_DATA FOR REVIEW_:
----
(** * StickGame: a stick-removal game and its tabular learning agent

    A shallow embedding of [src/index.js] (the readline build) and of the
    terminal build of the same program, whose only difference in logic is
    [HumanPlayer.play].

    Conventions of the embedding.
    - Pile sizes, actions, rewards and counters are JavaScript Numbers that
      only ever hold small integers; they are modelled as [Z] (resp. [nat]
      for the two counters), and the two non-integer results the program can
      produce in those positions, [NaN] and [undefined], are constructors of
      [value].  Numbers hold integers exactly up to [MAX_SAFE_INTEGER]
      ([2^53 - 1]) in absolute value; beyond it the program's subtraction
      rounds and [Z] no longer follows it, so the properties that rest on the
      arithmetic of the pile are stated for sizes and actions within that
      bound.
    - The entries of the value table are IEEE 754 binary64 numbers; they are
      modelled by the kernel's primitive [float], which is the same format.
    - The value table is a JavaScript object used as a map.  Its property
      keys are the strings of the states; [String] is injective on [value],
      so the table is a [gmap value float].
    - Objects mutated in place become explicit state: the two players live in
      two cells of the game, addressed by [ref].  The program never registers
      one player object twice in a game, and neither does the embedding.
    - [Math.random()] and the text typed by the user are inputs of the
      functions that consume them; the value returned by the active player's
      [play] is an input of the turn. *)

From Stdlib Require Import ZArith List Bool Lia Ascii String.
From Stdlib Require Import Floats.
From stdpp Require Import gmap strings pretty.
(** * Urdle: guess evaluation, daily word selection and the daily state machine

    A shallow embedding of [js/words.js], [js/daily.js] and [js/game.js].

    Conventions of the embedding.
    - A JavaScript string is represented by the sequence of its Unicode code
      points, which is what [Array.from] iterates over; [splitUrdu] is
      therefore the identity on the representation.  Key strings are taken
      to be well formed, so that joining them concatenates the sequences.
    - An array read out of range gives [undefined]; list lookup [l !! i]
      returns [None] there, and [None] stands for [undefined].
    - The object [freq] used as a dictionary is a [gmap] whose keys are the
      property names that the code can form: [Some c] for the one-letter
      string of code point [c], and [None] for the property name
      ["undefined"] obtained when the key expression is [undefined].  No
      inherited property of a plain object has such a name.
    - Mutable module-level variables are fields of an explicit record that
      is threaded through the functions. *)

From Stdlib Require Import ZArith Lia String Ascii.
From stdpp Require Import gmap list.

Open Scope Z_scope.
Open Scope nat_scope.

(** ** Strings and letters *)

(** A letter is one code point; a string is a sequence of them. *)
Abbreviation letter := N.
Abbreviation jsstring := (list N).

(** An ASCII string literal as code points. *)
Definition lit (s : string) : jsstring :=
  map N_of_ascii (list_ascii_of_string s).

(** [splitUrdu(word)]: [Array.from(word)]. *)
Definition splitUrdu (word : jsstring) : list letter := word.
(** Under an id that has a frame newer than the cursor among the incoming
    ones, the last frame applied is the last of those. *)
Lemma latest_applied_newer (c : Timestamp) (incoming : list Frame) :
  forall (store : Frames) (key : string) (g : Frame),
    latest key (List.filter (newer c) incoming) = Some g ->
    latest key (pull_loop c incoming store []).2 = Some g.
Proof.
  induction incoming as [|f rest IH]; intros store key g Hlatest;
    [discriminate|].
  rewrite pull_loop_cons. cbn [List.filter] in Hlatest.
  destruct (newer c f) eqn:Hnew.
  - assert (applies c store f = true) as ->.
    { unfold applies. fold (newer c f). rewrite Hnew. apply orb_true_r. }
    cbn [snd latest]. cbn [latest] in Hlatest.
    destruct (latest key (List.filter (newer c) rest)) as [g'|] eqn:Hrest.
    + injection Hlatest as <-. now rewrite (IH _ key g' Hrest).
    + destruct (String.eqb (id f) key) eqn:Heq; [|discriminate].
      injection Hlatest as <-. apply String.eqb_eq in Heq.
      assert (latest key
                (pull_loop c rest (FramesOps.setitem (id f) f store) []).2
              = None) as ->; [|reflexivity].
      apply latest_none. intros h Hh Hid.
      assert (In h (List.filter (newer c) rest)) as Hin.
      { apply (pull_loop_applied_newer c rest
                 (FramesOps.setitem (id f) f store) h); [|exact Hh].
        unfold FramesOps.getitem, FramesOps.setitem. simpl.
        rewrite Hid, <- Heq, lookup_insert_eq. eauto. }
      now apply (proj1 (latest_none key _) Hrest h Hin).
  - destruct (applies c store f).
    + cbn [snd latest]. now rewrite (IH _ key g Hlatest).
    + now apply IH.
Qed.

Lemma pull_loop_changed (c : Timestamp) (incoming : list Frame) :
  forall store : Frames,
    changed (pull_loop c incoming store []).1
    = match (pull_loop c incoming store []).2 with
      | [] => changed store
      | _ :: _ => true
      end.
Proof.
  induction incoming as [|f rest IH]; intros store; [reflexivity|].
  rewrite pull_loop_cons. destruct (applies c store f); [|apply IH].
  cbn [fst snd]. rewrite IH.
  now destruct (pull_loop c rest _ []).2.
Qed.

Lemma Frames_eq (a b : Frames) :
  (forall key, FramesOps.getitem key a = FramesOps.getitem key b) ->
  changed a = changed b ->
  a = b.
Proof.
  destruct a as [ra ca], b as [rb cb]. unfold FramesOps.getitem. simpl.
  intros Hrows ->. f_equal. now apply map_eq.
Qed.

(** Running the loop again over the same frames changes nothing. *)
Lemma pull_loop_again (c : Timestamp) (incoming : list Frame) (store : Frames) :
  let first := pull_loop c incoming store [] in
  pull_loop c incoming first.1 [] = (first.1, List.filter (newer c) incoming).
Proof.
  intros first.
  assert ((pull_loop c incoming first.1 []).2 = List.filter (newer c) incoming)
    as Hsecond.
  { apply pull_loop_on_known. intros f Hf. now apply pull_loop_present. }
  rewrite (surjective_pairing (pull_loop c incoming first.1 [])).
  rewrite Hsecond. f_equal.
  apply Frames_eq.
  - intros key. rewrite pull_loop_lookup, Hsecond.
    destruct (latest key (List.filter (newer c) incoming)) as [g|] eqn:Hl;
      [|reflexivity].
    unfold first. rewrite pull_loop_lookup.
    now rewrite (latest_applied_newer c incoming store key g Hl).
  - rewrite pull_loop_changed, Hsecond.
    destruct (List.filter (newer c) incoming) as [|h rest] eqn:Hf;
      [reflexivity|].
    unfold first. rewrite pull_loop_changed.
    assert (In h (pull_loop c incoming store []).2) as Hin.
    { apply newer_applied. rewrite Hf. now left. }
    now destruct (pull_loop c incoming store []).2.
Qed.

(** [pull()] in terms of its loop. *)
Lemma pull_run (entry_points : list (string * Result SyncBackend))
    (world : World) (backend : SyncBackend) (yielded : list Frame)
    (ending : option Exception) (wire' : list Request) :
  _load_backend entry_points (this world) = Ok backend ->
  backend_pull backend (config (this world)) (last_sync (this world))
    (wire world)
  = ((yielded, ending), wire') ->
  pull entry_points world
  = (match ending with
     | None =>
         Ok (pull_loop (last_sync (this world)) yielded
               (frames (this world)) []).2
     | Some e => Raise e
     end,
     {| this :=
          {| frames :=
               (pull_loop (last_sync (this world)) yielded
                  (frames (this world)) []).1;
             last_sync := last_sync (this world);
             config := config (this world) |};
        wire := wire' |}).
Proof.
  intros Hload Hpull. unfold pull. rewrite Hload, Hpull.
  now destruct (pull_loop _ yielded _ []).
Qed.

Lemma find_first {A : Type} (test : A -> bool) (pre post : list A) (x : A) :
  (forall y, In y pre -> test y = false) ->
  test x = true ->
  List.find test (pre ++ x :: post) = Some x.
Proof.
  intros Hpre Hx. induction pre as [|y pre IH]; simpl.
  - now rewrite Hx.
  - rewrite (Hpre y (or_introl eq_refl)). apply IH.
    intros z Hz. apply Hpre. now right.
Qed.

Lemma find_nowhere {A : Type} (test : A -> bool) (l : list A) :
  (forall y, In y l -> test y = false) ->
  List.find test l = None.
Proof.
  intros Hall. induction l as [|y l IH]; [reflexivity|]. simpl.
  rewrite (Hall y (or_introl eq_refl)). apply IH.
  intros z Hz. apply Hall. now right.
Qed.

Lemma load_backend_by_config (entry_points : list (string * Result SyncBackend))
    (w w' : Watson) :
  config w' = config w ->
  _load_backend entry_points w' = _load_backend entry_points w.
Proof. intros Hcfg. unfold _load_backend. now rewrite Hcfg. Qed.

Lemma push_batch_in (w : Watson) (last_pull : Timestamp) (f : Frame) :
  In f (push_batch w last_pull)
  <-> (exists key, FramesOps.getitem key (frames w) = Some f)
      /\ last_sync w < updated_at f < last_pull.
Proof.
  unfold push_batch, FramesOps.iter, FramesOps.getitem.
  rewrite filter_In, andb_true_iff, !Z.ltb_lt, <- list_elem_of_In.
  rewrite list_elem_of_fmap. split.
  - intros [[[key g] [-> Hin]] [Hhi Hlo]].
    apply elem_of_map_to_list in Hin. simpl in *. split; [eauto|lia].
  - intros [[key Hkey] [Hlo Hhi]]. split; [|lia].
    exists (key, f). split; [reflexivity|].
    now apply elem_of_map_to_list.
Qed.

Lemma filter_nothing {A : Type} (keep : A -> bool) (l : list A) :
  (forall x, In x l -> keep x = false) ->
  List.filter keep l = [].
Proof.
  intros Hall. induction l as [|x l IH]; [reflexivity|]. simpl.
  rewrite (Hall x (or_introl eq_refl)). apply IH.
  intros y Hy. apply Hall. now right.
Qed.
(** * Bundle adjustment helpers of [sfm.hpp]: a shallow embedding

    The header defines two Ceres residual functors
    ([ReprojectionError11DOF], [ReprojectionError7DOF]) and the class [SFM]
    with the composite visibility key ([genKey], [getImIdx], [getPtIdx]), the
    residual builders ([addCostFunc11DOF], [addCostFunc7DOF],
    [addCostFunc6DOF]) and the outlier marker ([markNoisyPoints]).

    Conventions of the embedding:
    - [uint] is a 32-bit unsigned integer: a [Z] in [0, 2^32) with the
      wrap-around written out;
    - [double] is IEEE 754 binary64: the primitive type [float], whose
      operations are specified by [FloatAxioms] over [SpecFloat]; every
      operation rounds to nearest on its own (no fused multiply-add, no
      extended precision);
    - [std::vector] is a [list], read with [!!] and written with [<[_:=_]>];
      an index outside the vector is undefined behaviour in C++ and makes
      the embedded function return [None];
    - [std::unordered_map<uint, uint>] is given by the sequence of entries
      its iterator enumerates, an association list whose order is arbitrary
      (the keys of a map are pairwise distinct; no theorem needs it);
    - [cv::Rodrigues], the [cv::Matx33d * cv::Point3d] product and
      [ceres::AngleAxisRotatePoint] belong to OpenCV and Ceres: they are
      section variables, and every theorem holds for whatever they compute. *)

From Stdlib Require Import ZArith Lia Bool List.
From Stdlib Require Import Floats.
From stdpp Require Import base option list.

Local Open Scope Z_scope.

(** ** Composite visibility key (sfm.hpp, lines 100-104) *)

Module Key.

Definition uint_max : Z := 2 ^ 32.

(** [x] is a value of type [uint]. *)
Definition is_uint (x : Z) : Prop := 0 <= x < uint_max.

(** Unsigned 32-bit left shift and addition. *)
Definition shl32 (x n : Z) : Z := Z.shiftl x n mod uint_max.
Definition add32 (x y : Z) : Z := (x + y) mod uint_max.

(** [static inline uint genKey(uint img_idx, uint pt_idx)
      { return ((img_idx << 16) + pt_idx); }] *)
Definition genKey (img_idx pt_idx : Z) : Z := add32 (shl32 img_idx 16) pt_idx.

(** [static inline uint getImIdx(uint key) { return ((key >> 16) & 0xFFFF); }] *)
Definition getImIdx (key : Z) : Z := Z.land (Z.shiftr key 16) 65535.

(** [static inline uint getPtIdx(uint key) { return (key & 0xFFFF); }] *)
Definition getPtIdx (key : Z) : Z := Z.land key 65535.

End Key.

(** ** Classes of [double] values (IEEE 754 binary64) *)

Module Double.

Ltac zfold :=
  change IntDef.Z.add with Z.add in *;
  change IntDef.Z.sub with Z.sub in *;
  change IntDef.Z.max with Z.max in *;
  change IntDef.Z.min with Z.min in *;
  change IntDef.Z.leb with Z.leb in *;
  change IntDef.Z.eqb with Z.eqb in *.

(** [z == 0]: true of both signed zeros. *)
Definition is_zero (z : float) : bool := (z =? 0)%float.

(** Neither an infinity nor NaN. *)
Definition is_finite (z : float) : bool :=
  match Prim2SF z with
  | S754_zero _ | S754_finite _ _ _ => true
  | _ => false
  end.

End Double.

(** ** OpenCV value types

    Only the members the header reads are kept. The arithmetic operators
    are the component-wise ones of OpenCV's [Point_] and [Point3_]. *)

Module Point2d.
Record t := mk { x : float; y : float }.
(** C9, amended: a message in which [Only N API calls? per minute] occurs,
    [N] being the digits of the first place where it does, makes
    [update_rate_limit_from_error] set the limit stored under the exact
    lowercased endpoint name to [N] and change nothing else: every other
    key of the limits table keeps its value, and the call times, retry
    counts and backoff windows are untouched.  Unless the lowercased name
    is itself the key of a category class, the limit of the endpoint's
    category and the limit in force for every other endpoint are as they
    were.  A message in which the pattern does not occur leaves the
    limiter unchanged.  The text searched is ASCII, [\d] being read as
    [0-9]. *)
Theorem C9_update_is_per_endpoint :
  forall (self : RateLimiter) (endpoint_name : string),
    (forall (before digits : string) (plural : bool) (after : string),
        PyStr.all_in PyStr.is_ascii before = true ->
        digits <> "" ->
        PyStr.is_digits digits = true ->
        (forall before' digits' plural' after',
            digits' <> "" -> PyStr.is_digits digits' = true ->
            RL.limit_message before' digits' plural' after'
            = RL.limit_message before digits plural after ->
            (String.length before <= String.length before')%nat) ->
        let self' := RL.update_rate_limit_from_error self endpoint_name
                       (RL.limit_message before digits plural after) in
        let name := PyStr.lower endpoint_name in
        rate_limits self' !! name = Some (PyStr.int_of_digits 0 digits) /\
        (forall k, k <> name -> rate_limits self' !! k = rate_limits self !! k) /\
        (RL.category name <> name ->
         rate_limits self' !! RL.category name = rate_limits self !! RL.category name /\
         forall other,
           PyStr.lower other <> name ->
           RL.get_rate_limit_key self' other = RL.get_rate_limit_key self other /\
           RL.calls_per_minute self' (RL.get_rate_limit_key self' other)
           = RL.calls_per_minute self (RL.get_rate_limit_key self other)) /\
        last_call_times self' = last_call_times self /\
        retry_counts self' = retry_counts self /\
        backoff_until self' = backoff_until self) /\
    (forall error_message : string,
        PyStr.all_in PyStr.is_ascii error_message = true ->
        (forall before digits plural after,
            digits <> "" -> PyStr.is_digits digits = true ->
            error_message <> RL.limit_message before digits plural after) ->
        RL.update_rate_limit_from_error self endpoint_name error_message = self).
Proof.
  intros self ep. split.
  - intros before digits plural after _ Hne Hd Hfirst self' name. subst self'.
    rewrite (update_matching self ep _ _ (search_limit_first _ _ _ _ Hne Hd Hfirst)).
    cbn [rate_limits last_call_times retry_counts backoff_until]. fold name.
    split; [apply lookup_insert_eq|].
    split; [intros k Hk; apply lookup_insert_ne; congruence|].
    split; [|repeat split].
    intros Hcat. split; [apply lookup_insert_ne; congruence|].
    intros other Hother.
    assert (Hkey : RL.get_rate_limit_key
                     {| last_call_times := last_call_times self;
                        retry_counts := retry_counts self;
                        backoff_until := backoff_until self;
                        rate_limits := <[name := PyStr.int_of_digits 0 digits]>
                                         (rate_limits self) |} other
                   = RL.get_rate_limit_key self other).
    { unfold RL.get_rate_limit_key. cbn [rate_limits].
      rewrite lookup_insert_ne by congruence. reflexivity. }
    split; [exact Hkey|]. rewrite Hkey.
    unfold RL.calls_per_minute. cbn [rate_limits].
    rewrite lookup_insert_ne; [reflexivity|].
    unfold RL.get_rate_limit_key.
    destruct (rate_limits self !! PyStr.lower other); [congruence|].
    intros Heq. apply Hcat. rewrite Heq. apply category_idem.
  - intros msg _ Hno. unfold RL.update_rate_limit_from_error.
    destruct (RL.search_limit msg) as [n|] eqn:Hn; [|reflexivity].
    apply search_limit_sound in Hn as (before & d & pl & af & Hs & Hne & Hd).
    exfalso. exact (Hno before d pl af Hne Hd Hs).
Qed.

(** The statement at the initial limiter: the message of the API for
    "getItemQuantities", which falls in the "default" category. *)
Lemma C9_update_is_per_endpoint_witness :
  let self' := RL.update_rate_limit_from_error RL.init "getItemQuantities"
                 "429: Only 2 API calls per minute guaranteed" in
  rate_limits self' !! "getitemquantities" = Some 2 /\
  rate_limits self' !! "default" = Some 5 /\
  RL.calls_per_minute self' (RL.get_rate_limit_key self' "getWarehouses") = 1.
Proof.
  destruct (C9_update_is_per_endpoint RL.init "getItemQuantities") as [Hyes _].
  destruct (Hyes "429: " "2" true " guaranteed") as (Hname & _ & Hcat & _).
  - reflexivity.
  - discriminate.
  - reflexivity.
  - intros before' digits' plural' after' _ _ Heq.
    destruct before' as [|c1 [|c2 [|c3 [|c4 [|c5 before']]]]];
      try (cbn [String.length]; lia); exfalso; revert Heq;
      unfold RL.limit_message; destruct plural'; discriminate.
  - destruct Hcat as [Hdefault Hother]; [vm_compute; discriminate|].
    split; [exact Hname|]. split.
    + etransitivity; [exact Hdefault|]. vm_compute. reflexivity.
    + destruct (Hother "getWarehouses") as [_ Hlim]; [vm_compute; discriminate|].
      etransitivity; [exact Hlim|]. vm_compute. reflexivity.
Defined.
Lemma init_again_only_resumes_witness :
  init stubborn_host (init stubborn_host new).1 =
    ((init stubborn_host new).1, Some (HostError "NotAllowedError"))
  /\ (init (demo_host suspended) (init stubborn_host new).1).2 = None
  /\ phase (init (demo_host suspended) (init stubborn_host new).1).1 = Ready.
Proof.
  destruct (init_success stubborn_host new (demo_context suspended) bitcrusher_node
              eq_refl eq_refl eq_refl eq_refl new_floats)
    as (x & _ & _ & Hc & _ & _ & _ & Hi & _).
  assert (Hreach : reachable (init stubborn_host new).1) by (apply rtc_once, step_init).
  assert (Hphase : phase (init stubborn_host new).1 = Suspended)
    by (unfold phase; now rewrite Hi, Hc).
  destruct (init_again_only_resumes stubborn_host (init stubborn_host new).1 Hreach Hi)
    as (_ & _ & _ & _ & _ & _ & _ & _ & _ & Hrejected & _).
  destruct (init_again_only_resumes (demo_host suspended) (init stubborn_host new).1
              Hreach Hi)
    as (_ & _ & _ & _ & _ & _ & _ & _ & _ & Hresumed & _).
  split; [exact (Hrejected Hphase)|].
  destruct (Hresumed Hphase) as (H1 & H2 & _). split; [exact H1 | exact H2].
Defined.

(** X17.  When every step of starting audio succeeds on the host and the
    state holds a finite float for each of the four parameters, [init] on
    an engine that is not initialized throws nothing, marks the engine
    initialized, keeps the state, the samples and the subscribers, sets the
    gain to the master volume (as a float), and schedules on every
    parameter the host's node has a ramp to the float of the value the
    state holds, ending 20 ms after the
    context's current time: values stored by [setState] before [init] reach
    the graph then.  When the state holds no finite float for a parameter
    the graph has, [init] throws a [TypeError] and the engine is not
    initialized, although the context, the node and the gain are
    assigned. *)
Theorem init_applies_the_stored_state (host : Host) (this : Engine)
    (c : AudioContext) (node : AudioWorkletNode) :
  isInitialized this = false ->
  newAudioContext host = Fulfilled c ->
  addModule host = Fulfilled tt ->
  newAudioWorkletNode host = Fulfilled node ->
  ((forall f : ParamName, is_Some (to_float (field f (state this)))) ->
   (init host this).2 = None
   /\ isInitialized (init host this).1 = true
   /\ ctx (init host this).1 = Some c
   /\ state (init host this).1 = state this
   /\ samples (init host this).1 = samples this
   /\ stateSubscribers (init host this).1 = stateSubscribers this
   /\ (value <$> node_param MasterVolume (init host this).1) =
      to_float (masterVolume (state this))
   /\ (forall (f : ParamName) (p : AudioParam),
         node_param f (init host this).1 = Some p ->
         exists x : R,
           to_float (field f (state this)) = Some x
           /\ last (events p) = Some (LinearRamp x (currentTime c + smoothTime))))
  /\ (forall f : ParamName,
        f = MasterVolume \/ is_Some (node_param f (with_bitcrusherNode (Some node) this)) ->
        to_float (field f (state this)) = None ->
        (init host this).2 = Some NotAFloat
        /\ isInitialized (init host this).1 = false
        /\ ctx (init host this).1 = Some c
        /\ is_Some (bitcrusherNode (init host this).1)
        /\ is_Some (masterGain (init host this).1)
        /\ state (init host this).1 = state this).
Proof.
  intros Hi Hc Hm Hn. split.
  - intros Hall.
    destruct (init_success host this c node Hi Hc Hm Hn Hall)
      as (x & Hx & Hinit & Hc' & Hs & Hst & Hsubs & Hi' & Hpar).
    split; [now rewrite Hinit|]. repeat (split; [assumption|]). split.
    + assert (Hgain : node_param MasterVolume (assembled c node x this) =
                      Some {| value := x; events := [SetValue x (currentTime c)] |})
        by reflexivity.
      rewrite Hpar, Hgain.
      destruct (smooth_kept (currentTime c) (field MasterVolume (state this))
                  {| value := x; events := [SetValue x (currentTime c)] |}) as [Hval _].
      cbn [fmap option_fmap option_map]. rewrite Hval.
      cbn [value]. now rewrite Hx.
    + intros f p. rewrite Hpar.
      destruct (node_param f (assembled c node x this)) as [p0|]; [|discriminate].
      intros [= <-]. destruct (Hall f) as [y Hy]. exists y.
      split; [exact Hy|].
      rewrite (smooth_float _ _ y p0 Hy). cbn [fst events]. now rewrite last_app.
  - intros f Hf Hv.
    destruct (to_float (masterVolume (state this))) as [x|] eqn:Hx; cycle 1.
    { rewrite (init_refused host this c node Hi Hc Hm Hn Hx).
      cbn [fst snd with_masterGain with_bitcrusherNode with_ctx isInitialized ctx
           bitcrusherNode masterGain state].
      repeat (split; [eauto|]). reflexivity. }
    rewrite (init_assembles host this c node x Hi Hc Hm Hn Hx).
    assert (Hp : is_Some (node_param f (assembled c node x this))).
    { destruct Hf as [->|Hf]; [cbn; eauto|].
      destruct f; [cbn; eauto | exact Hf | exact Hf | exact Hf]. }
    destruct Hp as [p Hp].
    pose proof (applyState_throws f (assembled c node x this) c _ node p
                  eq_refl eq_refl eq_refl Hp Hv) as Hthrown.
    destruct (applyState_frame (assembled c node x this))
      as (Hc5 & _ & Hi5 & _ & Hs5 & Hg5 & Hn5).
    destruct (applyState (assembled c node x this)) as [this5 [e|]];
      cbn [fst snd] in *; [|discriminate].
    split; [exact Hthrown|]. split; [now rewrite Hi5|]. split; [now rewrite Hc5|].
    split; [apply Hn5; cbn; eauto|]. split; [apply Hg5; cbn; eauto | now rewrite Hs5].
Qed.

Lemma init_applies_the_stored_state_witness :
  isInitialized (setState new (only BitDepth (Val (Num 8)))).1 = false
  /\ (init (demo_host running) (setState new (only BitDepth (Val (Num 8)))).1).2 = None
  /\ isInitialized
       (init (demo_host running) (setState new (only BitDepth (Val (Num 8)))).1).1 = true
  /\ bitDepth
       (state (init (demo_host running) (setState new (only BitDepth (Val (Num 8)))).1).1) =
     Val (Num 8).
Proof.
  assert (Hi : isInitialized (setState new (only BitDepth (Val (Num 8)))).1 = false)
    by reflexivity.
  split; [exact Hi|].
  destruct (init_applies_the_stored_state (demo_host running)
              (setState new (only BitDepth (Val (Num 8)))).1 (demo_context running)
              bitcrusher_node Hi eq_refl eq_refl eq_refl) as [Hstarts _].
  destruct Hstarts as (H1 & H2 & _ & H4 & _).
  { intros f. destruct f; floats; eauto. }
  split; [exact H1|]. split; [exact H2|]. rewrite H4. reflexivity.
Defined.

(** ** Voices *)

Lemma triggerPad_frame (this : Engine) (padIndex : Z) :
  samples (triggerPad this padIndex) = samples this
  /\ bitcrusherNode (triggerPad this padIndex) = bitcrusherNode this
  /\ masterGain (triggerPad this padIndex) = masterGain this
  /\ state (triggerPad this padIndex) = state this
  /\ isInitialized (triggerPad this padIndex) = isInitialized this
  /\ stateSubscribers (triggerPad this padIndex) = stateSubscribers this.
Proof.
  destruct this as [c g n m b l s]. unfold triggerPad.
  cbn [ctx bitcrusherNode samples].
  destruct c, n; try destruct (m !! padIndex); repeat split.
Qed.



End EngineExtras.

(** * The store and the engine it drives *)

Section StoreFacts.

Import WebAudio AudioEngine Lifecycle.

Lemma resume_frame (host : Host) (this : Engine) :
  state (resume host this).1 = state this
  /\ samples (resume host this).1 = samples this
  /\ isInitialized (resume host this).1 = isInitialized this.
Proof.
  unfold resume. destruct (ctx this) as [c|]; [|auto].
  destruct (WebAudio.state c); [destruct (resumes host)|]; auto.
Qed.

Lemma init_frame (host : Host) (this : Engine) :
  state (init host this).1 = state this
  /\ samples (init host this).1 = samples this
  /\ match (init host this).2 with
     | None => isInitialized (init host this).1 = true
     | Some _ => isInitialized (init host this).1 = isInitialized this
     end.
Proof.
  unfold init. destruct (isInitialized this) eqn:Hi.
  - destruct (resume_frame host this) as (-> & -> & ->).
    rewrite Hi. now destruct (resume host this).2.
  - destruct (newAudioContext host) as [c|e]; [|cbn; auto].
    destruct (addModule host) as [[]|e]; [|cbn; auto].
    destruct (newAudioWorkletNode host) as [node|e]; [|cbn; auto].
    cbn zeta. destruct (set_value _ _ _) as [p|]; [|cbn; auto].
    set (this4 := with_masterGain _ _).
    destruct (applyState_frame this4) as (_ & Hs & Hi4 & _ & Hst & _).
    destruct (applyState this4) as [this5 [e|]]; cbn [fst snd] in *.
    + rewrite Hs, Hst, Hi4. auto.
    + cbn [with_isInitialized state samples isInitialized]. rewrite Hs, Hst. auto.
Qed.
----
Transcribe only, please, the lines from the first line of the records through the line with "for the two". Both of those lines are included.

_OUTPUT OF THE EXERCISE_:
(** * StickGame: a stick-removal game and its tabular learning agent

    A shallow embedding of [src/index.js] (the readline build) and of the
    terminal build of the same program, whose only difference in logic is
    [HumanPlayer.play].

    Conventions of the embedding.
    - Pile sizes, actions, rewards and counters are JavaScript Numbers that
      only ever hold small integers; they are modelled as [Z] (resp. [nat]
      for the two counters), and the two non-integer results the program can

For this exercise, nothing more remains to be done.